Data preprocessing
==================

The input for the mcfly functions is data that is already preprocessed to be handled for deep learning module Keras. 
On this page, we describe what data format is expected and what to think about when preprocessing.

Eligible data sets
-------------------
Mcfly is a tool for *classification* of single or *multichannel timeseries data*. One (real valued) multi-channel time series is associated with one class label. 
All sequences in the data set should be of equal length.

Data format
------------
The data should be split in train, validation and test set. For each of the splits, the input X and the output y are both numpy arrays.

The input data X should be of shape (num_samples, num_timesteps, num_channels). The output data y is of shape (num_samples, num_classes), as a binary array for each sample.
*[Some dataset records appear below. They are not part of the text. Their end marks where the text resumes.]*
(* ===== verification/Vm.v ===== *)
(** User address spaces: kern/vm.c, with the descriptor formats of inc/mmu.h.

    The state is the memory and the page allocator of [Mm]: a page table is a
    page of 512 words of that memory, found through the descriptors in other
    tables, as the hardware finds it.  [mmu_pte] is the architecture's walk of
    the four levels, the reference against which the operations are proved.
    [regions] is [thisproc()->regions], the mmap regions of the process
    that runs, which [uvm_copy] and [vm_free] only read.

    [vm] says that the memory holds a tree of page tables: a ghost map from
    index paths to tables, one page per path, every valid descriptor of an
    upper table leads to the table of the longer path, and no table is on the
    free list. *)

From stdpp Require Import base list gmap.
From Stdlib Require Import ZArith Lia Bool.
From S2P Require Import Prelude Mm Pages.

Module Vm.
Import Mm Pages.

Definition USERTOP : Z := 0x0001000000000000.
Definition PTE_VALID : Z := 0x1.
Definition PTE_TABLE : Z := 0x3.
Definition PTE_PAGE : Z := 0x3.
Definition PTE_USER : Z := Z.shiftl 1 6.
Definition MT_NORMAL : Z := 0x1.
Definition AF_USED : Z := Z.shiftl 1 10.
Definition SH_INNER : Z := Z.shiftl 3 8.
Definition PTE_NORMAL : Z := Z.lor (Z.lor (Z.shiftl MT_NORMAL 2) AF_USED) SH_INNER.
Definition PTE_UDATA : Z := Z.lor (Z.lor PTE_USER PTE_NORMAL) PTE_PAGE.
Definition PTE_ADDR (pte : Z) : Z := Z.land (u64 pte) (not_w 64 0xFFFF000000000FFF).
Definition PTE_FLAGS (pte : Z) : Z := Z.land (u64 pte) 0xFFFF000000000FFF.
Definition L0SHIFT : Z := 39.
Definition L1SHIFT : Z := 30.
Definition L2SHIFT : Z := 21.
Definition L3SHIFT : Z := 12.
Definition MAP_SHARED : Z := 0x01.

Record mmap_region : Type := mkRegion {
  r_addr : Z;
  r_length : Z;
  r_offset : Z;
  r_f : Z;
  r_prot : Z;
  r_flags : Z
}.

(** [find_mmap_region] of kern/mmap.c over the region list. *)
Definition find_mmap_region (regions : list mmap_region) (start : Z) : option mmap_region :=
  List.find (fun r => (r_addr r <=? start) && (start <? u64 (r_addr r + r_length r))) regions.

(** * Words and bytes of memory *)

Definition byte_in (w k : Z) : Z := Z.land (Z.shiftr w (8 * k)) 0xff.

Definition with_byte (w k v : Z) : Z :=
  Z.lor (Z.ldiff w (Z.shiftl 0xff (8 * k))) (Z.shiftl (Z.land v 0xff) (8 * k)).

Definition load_byte (a : Z) : M kstate Z :=
  let* w := load (a - a mod 8) in ret (byte_in w (a mod 8)).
We recommend storing the numpy arrays as binary files with the numpy function ``np.save``.

Data preprocessing 
------------------
Here are some tips for preprocessing the data:

* For longer, multi-label sequences, we recommend creating subsequences with a sliding window. The length and step of the window can be based on domain knowledge.
* One label should be associated with a complete time series. In case of multiple labels, often the last label is taken as the label for the complete sequence. 
  Another possibility is to take the majority label.
* In splitting the data into training, validation and test sets, it might be necessary to make sure that sample subject (such as test persons) for which multiple sequences are available, are not present in both train and validation/test set. The same holds for subsequences that originates from the same original sequence (in case of sliding windows).
* The Keras function ``keras.utils.np_utils.to_categorical`` can be used to transform an array of class labels to binary class labels.
* Data doesn't need to be normalized. Every model mcfly produces starts by normalizing data through a Batch Normalization layer. 
  This means that training data is used to learn mean and standard deviation of each channel and timestep.